## Task to complete
The line containing "vd_address <$> vs_validators s !! id." marks the end, so write out exactly every line from the top of the entries below through that one.

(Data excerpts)

Definition ValidatorSet_remove (s : ValidatorSet) (id : ValidatorId) : ValidatorSet * option Z :=
  match vs_validators s !! id with
  | Some data =>
      (mkValidatorSet (delete id (vs_validators s)) (vs_total_stake s ⊟ vd_stake data), Some (vd_stake data))
  | None => (s, None)
  end.

Definition ValidatorSet_contains (s : ValidatorSet) (id : ValidatorId) : bool :=
  bool_decide (is_Some (vs_validators s !! id)).

Definition ValidatorSet_stake (s : ValidatorSet) (id : ValidatorId) : option Z :=
  vd_stake <$> vs_validators s !! id.

Definition ValidatorSet_get_address (s : ValidatorSet) (id : ValidatorId) : option Address :=
  vd_address <$> vs_validators s !! id.

Definition ValidatorSet_default : ValidatorSet := ValidatorSet_new.
Definition ValidatorSet_total_stake (s : ValidatorSet) : Z := vs_total_stake s.
Definition ValidatorSet_validator_ids (s : ValidatorSet) : list ValidatorId := (map_to_list (vs_validators s)).*1.
Definition ValidatorSet_quorum_intersection_guaranteed (s : ValidatorSet) : bool := true.
Definition ValidatorSet_len (s : ValidatorSet) : nat := size (vs_validators s).
Definition ValidatorSet_is_empty (s : ValidatorSet) : bool := bool_decide (vs_validators s = ∅).

(** [iter]: the pairs (id, stake), in the order the map yields them. *)
Definition ValidatorSet_iter (s : ValidatorSet) : list (ValidatorId * Z) :=
  map (fun '(id, d) => (id, vd_stake d)) (map_to_list (vs_validators s)).

(** ** Quorum arithmetic, on 64 bits *)

Definition ValidatorSet_quorum_threshold (s : ValidatorSet) : Z :=
  (vs_total_stake s ⊠ 2) / 3 ⊞ 1.

Definition ValidatorSet_fault_threshold (s : ValidatorSet) : Z := vs_total_stake s / 3.

Definition ValidatorSet_stake_for (s : ValidatorSet) (voters : gset ValidatorId) : Z :=
  sum_u64 (omap (ValidatorSet_stake s) (elements voters)).

Definition ValidatorSet_has_quorum (s : ValidatorSet) (voters : gset ValidatorId) : bool :=
  ValidatorSet_quorum_threshold s <=? ValidatorSet_stake_for s voters.

(** ** The tracker *)

Record QuorumTracker := mkTracker {
  qt_target : bytes;
  qt_supporters : gset ValidatorId;
  qt_validator_set : ValidatorSet
}.

Definition QuorumTracker_new (target : bytes) (s : ValidatorSet) : QuorumTracker := mkTracker target ∅ s.

Definition QuorumTracker_has_quorum (t : QuorumTracker) : bool :=
  ValidatorSet_has_quorum (qt_validator_set t) (qt_supporters t).

Definition QuorumTracker_add_support (t : QuorumTracker) (v : ValidatorId) : QuorumTracker * bool :=
  let was_quorum := QuorumTracker_has_quorum t in
  let t := mkTracker (qt_target t) ({[v]} ∪ qt_supporters t) (qt_validator_set t) in
  (t, negb was_quorum && QuorumTracker_has_quorum t).
Lemma jmt_proof_complete_witness :
  JmtProof_verify_inclusion (JellyfishMerkleTree_get_proof jmt_sample jmt_key2) (value_hash (U256_from_u64 7)) = Some true.
Proof.
  apply (jmt_proof_complete jmt_sample tree_sample).
  - apply jmt_sample_represents.
  - apply collision_free_by_check. vm_compute. reflexivity.
  - vm_compute. reflexivity.
Defined.

Lemma jmt_proof_sound_witness :
  JellyfishMerkleTree_get jmt_sample jmt_key2 = Some (value_hash (U256_from_u64 7)).
Proof.
  apply (jmt_proof_sound jmt_sample tree_sample jmt_key2 (JellyfishMerkleTree_get_proof jmt_sample jmt_key2)).
  - apply jmt_sample_represents.
  - apply collision_free_by_check. vm_compute. reflexivity.
  - vm_compute. reflexivity.
  - vm_compute. reflexivity.
  - vm_compute. reflexivity.
Defined.
(** The checks before anything is written. *)
Definition funded (st : MultiVersionState) (tx : DecryptedTransaction) : Prop :=
  nonce_at st (tx_sequence_number tx) (tx_from tx) = tx_nonce tx /\
  (compare_u256 (balance_at st (tx_sequence_number tx) (tx_from tx))
    (add_u256 (tx_value tx) (calculate_gas_cost tx)) <? 0) = false.

Lemma view_write_older st key s value key' :
  mv_sorted st -> view (MultiVersionState_write st key s value) s key' = view st s key'.
Proof. intros Hs. unfold view. by rewrite read_write_older by (done || lia). Qed.

(** [runs st m st' r]: started on the store [st], [m] ends with [r] on the
    store [st'], whatever has been read and written so far. *)
Definition runs {A} (st : MultiVersionState) (m : VM A) (st' : MultiVersionState) (r : VmError + A) : Prop :=
  forall rs ws, exists rs' ws', m (mkVmState st rs ws) = (mkVmState st' rs' ws', r).

Lemma runs_ret {A} st (a : A) : runs st (mret a) st (inr a).
Proof. intros rs ws. by exists rs, ws. Qed.

Lemma runs_err {A} st e : runs st (VM_err (A := A) e) st (inl e).
Proof. intros rs ws. by exists rs, ws. Qed.

Lemma runs_bind {A B} st st' st'' (m : VM A) (f : A -> VM B) a r :
  runs st m st' (inr a) -> runs st' (f a) st'' r -> runs st (m ≫= f) st'' r.
Proof.
  intros Hm Hf rs ws. destruct (Hm rs ws) as (rs' & ws' & E). destruct (Hf rs' ws') as (rs'' & ws'' & E').
  exists rs'', ws''. unfold mbind, VM_bind. by rewrite E.
Qed.

Lemma runs_read_balance st a seq : runs st (read_balance a seq) st (inr (balance_at st seq a)).
Proof.
  intros rs ws. unfold read_balance, balance_at, mbind, VM_bind, vm_read, MultiVersionState_read_tracked, view. simpl.
  destruct (MultiVersionState_read st (balance_key a) seq). by do 2 eexists.
Qed.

## Exercise answer
Definition ValidatorSet_remove (s : ValidatorSet) (id : ValidatorId) : ValidatorSet * option Z :=
  match vs_validators s !! id with
  | Some data =>
      (mkValidatorSet (delete id (vs_validators s)) (vs_total_stake s ⊟ vd_stake data), Some (vd_stake data))
  | None => (s, None)
  end.

Definition ValidatorSet_contains (s : ValidatorSet) (id : ValidatorId) : bool :=
  bool_decide (is_Some (vs_validators s !! id)).

Definition ValidatorSet_stake (s : ValidatorSet) (id : ValidatorId) : option Z :=
  vd_stake <$> vs_validators s !! id.

Definition ValidatorSet_get_address (s : ValidatorSet) (id : ValidatorId) : option Address :=
  vd_address <$> vs_validators s !! id.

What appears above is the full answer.